History, Department of

 

Date of this Version

Summer 2011

Citation

Genocide Studies and Prevention 6:2 (Summer 2011), pp. 152–173; doi: 10.1353/gsp.2011.0123

Comments

Copyright © 2011 Genocide Studies and Prevention; published by University of Toronto Press. Used by permission.

Abstract

The historiography of the Adana Massacres of 1909 is represented by two diverging views. While some Turkish scholars deny the involvement of the local government officials in the massacres by putting all of the blame on the Armenians who revolted as part of a conspiracy to establish a kingdom in Cilicia, some Armenian scholars, whose work is overshadowed by the Armenian genocide, accuse the Committee of Union and Progress (CUP) of acting behind the scenes to destroy the Armenian economic infrastructure in Adana in order to curb any future political and economic development in the area.

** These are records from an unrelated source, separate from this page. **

(** The simulation of a store, from what the database holds afterwards. *)
Lemma rep_store s s' a c :
  rep s a → (∀ c', c' ∈ sp_contents a → legacyKeccak256 c' = legacyKeccak256 c → c' = c) →
  rs_blobs s' = <[Hash_Hex (legacyKeccak256 c) := c]> (rs_blobs s) →
  (∀ k, k ≠ missing_refs_key → txn_get (rs_metadata s') k =
     if decide (k = legacyKeccak256 c ++ sha1_suffix) then Some (sha1 c)
     else if decide (k = sha1 c ++ sha3_suffix) then Some (legacyKeccak256 c) else txn_get (rs_metadata s) k) →
  read_missing (rs_metadata s') = Ret (Some (set_map ref_text (sp_needed (spec_store a c)))) →
  rep s' (spec_store a c).
Proof.
  intros Hrep Hcol Hb Hg Hm. pose proof (length_keccak c) as Hlk. pose proof (length_sha1 c) as Hls.
  constructor; rewrite ?Hb; cbn [sp_contents sp_needed spec_store].
  - intros name. rewrite lookup_insert_is_Some. intros [<-|[_ Hn]]; [by eexists|by apply (rep_name s a Hrep)].
  - intros h c'. rewrite elem_of_union, elem_of_singleton, lookup_insert_Some, (rep_blob s a Hrep). split.
    + intros [[<-%EncodeToString_inj ->]|(Hne & Hc & <-)]; auto.
    + intros [[->|Hc] <-]; [by left|]. destruct (decide (legacyKeccak256 c' = legacyKeccak256 c)) as [Heq|Hne].
      * left. apply Hcol in Hc as ->; done.
      * right. split_and!; try done. by intros Hx%EncodeToString_inj.
  - intros h Hh. destruct (sha3_key_ne h (legacyKeccak256 c)) as [Hk1 Hk2]; [done..|].
    rewrite Hg, decide_False by done. case_decide as Hd.
    + apply app_inv_tail in Hd as ->. exists c. set_solver.
    + pose proof (rep_sha1 s a Hrep h Hh) as Hs. destruct (txn_get _ _) as [v|].
      * destruct Hs as (c' & Hc & Hx & ->). exists c'. set_solver.
      * intros c'. rewrite elem_of_union, elem_of_singleton. intros [->|Hc]; [by intros <-|by apply Hs].
  - intros h v Hh. destruct (sha3_key_ne (sha1 c) h) as [Hk1 _]; [done..|].
    rewrite Hg by (by apply sha1_key_ne). case_decide as Hd.
    + apply app_inv_tail in Hd as ->. split.
      * intros [= <-]. exists c. set_solver.
      * intros (c' & Hc & Hk & ->). set_unfold in Hc. destruct Hc as [->|Hc]; [done|]. by rewrite (Hcol c').
    + rewrite decide_False by congruence. rewrite (rep_sha3 s a Hrep) by done.
      split; intros (c' & Hc & Hk & ->); exists c'; set_unfold; naive_solver.
  - done.
  - intros r [_ Hr]%elem_of_filter. by apply (rep_needed s a Hrep).
  - intros r [Hr1 Hr2]%elem_of_filter. apply (spec_store_absent a c); [|done]. by apply (rep_absent s a Hrep).
Qed.

(** What [StoreObject] does on a reader that ends well. *)
Lemma StoreObject_complete s a c :
  rep s a → (∀ c', c' ∈ sp_contents a → legacyKeccak256 c' = legacyKeccak256 c → c' = c) →
  ∃ s' a1, StoreObject s (mkReader c None) = Ret (s', (a1, legacyKeccak256 c, None)) ∧
    length a1 = hash_length ∧ take 20 a1 = sha1 c ∧ a1 = (append_slice (go_copy EmptyHash (sha1 c)) 20 sha3_suffix).2 ∧
    rs_temps s' = rs_temps s ∧ rs_savedTold s' = S (rs_savedTold s) ∧
    sha3ForSHA1 s' a1 = Ret (legacyKeccak256 c) ∧ rep s' (spec_store a c).
Proof.
  intros Hrep Hcol. unfold StoreObject. cbn [rd_err rd_bytes]. rewrite keccak_array.
  set (a0 := go_copy EmptyHash (sha1 c)). set (a1 := (append_slice a0 20 sha3_suffix).2).
  assert (length a0 = hash_length) as Hl0 by apply length_array_from.
  assert (take 20 a0 = sha1 c) as Ht0 by apply sha1_array.
  destruct (append_slice_snd a0 20 sha3_suffix) as [Hl1 Ht1]; [rewrite Hl0; unfold hash_length; lia|]. fold a1 in Hl1, Ht1.
  rewrite Ht0 in Ht1. rewrite Hl0 in Hl1.
  destruct (link_hashes_spec (rs_metadata s) a0 (legacyKeccak256 c)) as (t1 & Hu1 & Hg1). rewrite Ht0 in Hg1.
  cbn [rename_temp with_temp rs_metadata]. rewrite Hu1. cbn [obind fst snd with_metadata rs_metadata].
  assert (read_missing t1 = Ret (Some (set_map ref_text (sp_needed a)))) as Hr1.
  { rewrite <- (rep_missing s a Hrep). unfold read_missing. rewrite Hg1, !decide_False; [done| |]; apply not_eq_sym.
    - apply (sha3_key_ne _ (legacyKeccak256 c)); [apply length_sha1|apply length_keccak].
    - apply sha1_key_ne, length_keccak. }
  assert (Forall (λ r, length (ref_Hash r) = hash_length) [mkRefID SHA1 a1; mkRefID SHA3 (legacyKeccak256 c)]) as Hsized.
  { apply Forall_cons_2; [done|]. apply Forall_singleton, length_keccak. }
  unfold unmarkRefsAsNeeded. cbn [with_metadata rs_metadata]. fold a1.
  destruct (update_missing_spec unmark_ref _ t1 _ _ Hr1 (fold_unmark_ref _ _ Hsized)) as (t2 & -> & Hr2 & Hg2).
  { intros k. rewrite elem_of_difference, elem_of_map. intros [(r & -> & _) _]. apply ref_text_plain. }
  simpl. eexists _, a1. split_and!; [done..| |].
  { unfold sha3ForSHA1. cbn [rs_metadata notifyRefsSavedListeners with_metadata].
    destruct (sha3_key_ne (sha1 c) (legacyKeccak256 c)) as [Hk1 Hk2]; [apply length_sha1|apply length_keccak|].
    by rewrite append_slice_fst, Ht1, Hg2, Hg1, decide_False, decide_True, keccak_array by done. }
  rewrite set_map_unmark in Hr2 by (done || apply (rep_needed s a Hrep)).
  apply (rep_store s); [done..| |done]. intros k Hk. cbn. by rewrite Hg2, Hg1.
Qed.

Lemma filter_ext_Forall {A} (P Q : A → Prop) `{∀ x, Decision (P x)} `{∀ x, Decision (Q x)} (l : list A) :
  Forall (λ x, P x ↔ Q x) l → filter P l = filter Q l.
Proof. induction 1 as [|x l Hx _ IH]; [done|]. rewrite !filter_cons, IH. by repeat case_decide; try tauto. Qed.

Lemma rep_mark s a t l :
  rep s a → Forall (λ r, ref_known r ∧ spec_have a r = false) l →
  read_missing t = Ret (Some (list_to_set (ref_text <$> l) ∪ set_map ref_text (sp_needed a))) →
  (∀ k, k ≠ missing_refs_key → txn_get t k = txn_get (rs_metadata s) k) →
  rep (with_metadata s t) (mkSpec (sp_contents a) (list_to_set (ref_canonical <$> l) ∪ sp_needed a)).
Proof.
  intros Hrep Hl Hr Hg. rewrite Forall_forall in Hl.
  constructor; cbn [rs_blobs rs_metadata with_metadata sp_contents sp_needed].
  - apply (rep_name s a Hrep).
  - apply (rep_blob s a Hrep).
  - intros h Hh. rewrite Hg; [by apply (rep_sha1 s a Hrep)|]. by apply (sha3_key_ne h EmptyHash).
  - intros h v Hh. rewrite Hg by (by apply sha1_key_ne). by apply (rep_sha3 s a Hrep).
  - rewrite Hr. do 2 f_equal. apply set_eq. intros k.
    rewrite elem_of_union, elem_of_list_to_set, list_elem_of_fmap, !elem_of_map.
    setoid_rewrite elem_of_union. setoid_rewrite elem_of_list_to_set. setoid_rewrite list_elem_of_fmap. split.
    + intros [(r & -> & Hin)|(r & -> & Hin)]; [|by eauto].
      exists (ref_canonical r). split; [|by eauto]. symmetry. by apply ref_text_canonical, Hl.
    + intros (r & -> & [(r' & -> & Hin)|Hin]); [|by eauto]. left. exists r'. split; [|done]. by apply ref_text_canonical, Hl.
  - intros r. rewrite elem_of_union, elem_of_list_to_set, list_elem_of_fmap. intros [(r' & -> & Hin)|Hin].
    + apply Hl in Hin as [Hk _]. split; [by apply ref_canonical_known|by apply ref_canonical_idem].
    + by apply (rep_needed s a Hrep).
  - intros r. rewrite elem_of_union, elem_of_list_to_set, list_elem_of_fmap. intros [(r' & -> & Hin)|Hin].
    + apply Hl in Hin as [[_ Hk] Hh]. rewrite spec_have_canonical by done. exact Hh.
    + by apply (rep_absent s a Hrep).
Qed.

(** The references that are not there are recorded, and the listeners are told about all
    that are needed. *)
Lemma MarkRefsAsNeeded_rep s a refs :
  rep s a → Forall (λ r, length (ref_Hash r) = hash_length) refs →
  ∃ s' told, MarkRefsAsNeeded s refs = Ret s' ∧ rep s' (spec_mark a refs) ∧
    rs_neededTold s' = rs_neededTold s ++ [told] ∧ told ≡ₚ elements (sp_needed (spec_mark a refs)).
Proof.
  intros Hrep Hs. unfold MarkRefsAsNeeded, record_needed.
  set (l := filter (λ r, ref_HashAlg r ≠ HashAlgUnknown ∧ spec_have a r = false) refs).
  assert (actually_needed s refs = l) as ->.
  { apply filter_ext_Forall. eapply Forall_impl; [exact Hs|]. intros r Hr. unfold is_needed. simpl.
    destruct (decide (ref_HashAlg r = HashAlgUnknown)) as [Hu|Hu].
    - unfold HaveObject. rewrite Hu. naive_solver.
    - rewrite (HaveObject_rep s a) by done. rewrite negb_true_iff. naive_solver. }
  assert (Forall (λ r, ref_known r ∧ spec_have a r = false) l) as Hl.
  { apply Forall_forall. intros r [[Hr1 Hr2] Hr3]%list_elem_of_filter. rewrite Forall_forall in Hs. split; [|done]. split; [done|by apply Hs]. }
  assert (Forall (λ r, length (ref_Hash r) = hash_length) l) as Hll by (eapply Forall_impl; [exact Hl|]; by intros r [[] _]).
  destruct (update_missing_spec mark_ref l (rs_metadata s) _ _ (rep_missing s a Hrep) (fold_mark_ref _ _ Hll)) as (t & -> & Hr & Hg).
  { intros k. rewrite elem_of_union, elem_of_list_to_set, list_elem_of_fmap, elem_of_map.
    intros [(r & -> & _)|(r & -> & _)]; apply ref_text_plain. }
  pose proof (rep_mark s a t l Hrep Hl Hr Hg) as Hrep'. cbn [obind fst].
  destruct (RefsNeeded_rep _ _ Hrep') as (told & -> & Hp). eexists _, told. split_and!; [done| |done..].
  destruct Hrep'. by constructor.
Qed.

(** ** Sequences of operations *)

Definition rs_init (t : T) : refStore T := mkRefStore ∅ [] t [] 0.
Definition fresh_db (t : T) : Prop := ∀ k, txn_get t k = None.

Lemma rep_init t : fresh_db t → rep (rs_init t) (mkSpec ∅ ∅).
Proof.
  intros Hf. constructor; simpl; unfold fresh_db, read_missing in *; intros *; rewrite ?Hf, ?lookup_empty; set_solver.
Qed.

Lemma contents_stored ops a :
  sp_contents (foldl spec_op a ops) = list_to_set (stored ops) ∪ sp_contents a.
Proof.
  revert a. induction ops as [|op ops IH]; intros a; simpl; [set_solver|]. rewrite IH.
  destruct op as [[c [e|]]|refs]; simpl; set_solver.
Qed.

Lemma run_op_rep s a op :
  rep s a → Forall (λ r, length (ref_Hash r) = hash_length) (marked [op]) →
  (∀ c c', c ∈ stored [op] → c' ∈ sp_contents a → legacyKeccak256 c' = legacyKeccak256 c → c' = c) →
  ∃ s', run_op s op = Ret s' ∧ rep s' (spec_op a op).
Proof.
  intros Hrep Hs Hc. destruct op as [[c [e|]]|refs]; simpl in *.
  - eexists. split; [done|]. destruct Hrep. by constructor.
  - destruct (StoreObject_complete s a c) as (s' & a1 & -> & Hr); [done|set_solver|].
    exists s'. split; [done|]. by destruct_and! Hr.
  - rewrite app_nil_r in Hs. destruct (MarkRefsAsNeeded_rep s a refs Hrep Hs) as (s' & told & -> & Hr & _). by exists s'.
Qed.

Lemma run_rep ops s a :
  rep s a → refs_sized ops →
  (∀ c1 c2, c1 ∈ stored ops ∨ c1 ∈ sp_contents a → c2 ∈ stored ops ∨ c2 ∈ sp_contents a →
     legacyKeccak256 c1 = legacyKeccak256 c2 → c1 = c2) →
  ∃ s', fold_outcome run_op s ops = Ret s' ∧ rep s' (foldl spec_op a ops).
Proof.
  revert s a. induction ops as [|op ops IH]; intros s a Hrep Hs Hc; [by exists s|].
  change (op :: ops) with ([op] ++ ops) in Hs, Hc. unfold refs_sized, marked in Hs. rewrite bind_app, Forall_app in Hs.
  destruct Hs as [Hs1 Hs2]. unfold stored in Hc. setoid_rewrite omap_app in Hc.
  destruct (run_op_rep s a op Hrep Hs1) as (s1 & Hrun & Hrep1).
  { intros c c' Hin Hin'. apply Hc; [by right|]. left. by apply elem_of_app; left. }
  cbn [fold_outcome foldl]. rewrite Hrun. cbn [obind]. apply IH; [done..|].
  assert (sp_contents (spec_op a op) = list_to_set (stored [op]) ∪ sp_contents a) as -> by apply (contents_stored [op]).
  unfold stored. intros c1 c2 Hc1 Hc2. apply Hc; set_solver.
Qed.
End Simulation.

(** ** Theorems *)

Section Theorems.
Context {T : Type} `{HL : BadgerLaws T} `{HH : HashLaws} `{HJ : RefsJsonLaws} `{HO : MapOrderLaw}.

Lemma run_init_rep (t : T) ops :
  fresh_db t → no_collision ops → refs_sized ops →
  ∃ s, fold_outcome run_op (rs_init t) ops = Ret s ∧ rep s (spec_run ops).
Proof.
  intros Hf Hc Hs. apply run_rep; [by apply rep_init|done|]. intros c1 c2. simpl. set_unfold. naive_solver.
Qed.

Lemma spec_run_contents ops c : c ∈ sp_contents (spec_run ops) ↔ c ∈ stored ops.
Proof. unfold spec_run. rewrite contents_stored. simpl. set_solver. Qed.

Lemma no_collision_new ops c :
  no_collision (ops ++ [OpStore (mkReader c None)]) →
  no_collision ops ∧ ∀ c', c' ∈ sp_contents (spec_run ops) → legacyKeccak256 c' = legacyKeccak256 c → c' = c.
Proof.
  unfold no_collision, stored. setoid_rewrite omap_app. intros Hc. split.
  - intros c1 c2 Hin1 Hin2. apply Hc; set_solver.
  - intros c'. rewrite spec_run_contents. unfold stored. intros Hin. apply Hc; set_solver.
Qed.

Lemma Object_SHA3_rep (s : refStore T) a c :
  rep s a → c ∈ sp_contents a → Object s (mkRefID SHA3 (legacyKeccak256 c)) = Ret (c, length c).
Proof.
  intros Hrep Hc. unfold Object, objectBySHA3, filepathForSHA3Blob. simpl.
  assert (rs_blobs s !! Hash_Hex (legacyKeccak256 c) = Some c) as -> by (by apply (rep_blob s a Hrep)). done.
Qed.

(** The array of the SHA1 hash after the first key was built in it. *)
Lemma polluted_sha1 c :
  (append_slice (go_copy EmptyHash (sha1 c)) 20 sha3_suffix).2 = sha1 c ++ sha3_suffix ++ replicate 7 x00.
Proof.
  assert (go_copy EmptyHash (sha1 c) = sha1 c ++ replicate 12 x00) as ->.
  { unfold go_copy. rewrite take_ge by (rewrite length_sha1; vm_compute; lia). by rewrite length_sha1. }
  unfold append_slice. cbn [snd].
  assert (take 20 (sha1 c ++ replicate 12 x00) = sha1 c) as ->.
  { rewrite take_app_le, take_ge by (rewrite length_sha1; lia). done. }
  rewrite !length_app, !length_sha1. rewrite decide_True by (vm_compute; lia).
  rewrite drop_app_ge by (rewrite length_sha1; lia). rewrite length_sha1. by rewrite <- app_assoc.
Qed.
End Theorems.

By deviating from the existing historiography, the present article contends that the Adana Massacres should be viewed as part of the revolutionary process which led to the erosion of social and political stability in the region, the creation of weak public-sphere institutions, and intensification of the existing economic anxieties, all of which led to the enactment of violence against the vulnerable Armenian population of Adana. Understanding the factors and the motives that led to the enactment of violence will shed new light on understanding the future acts of violence perpetrated against the indigenous Armenian population of the Ottoman Empire.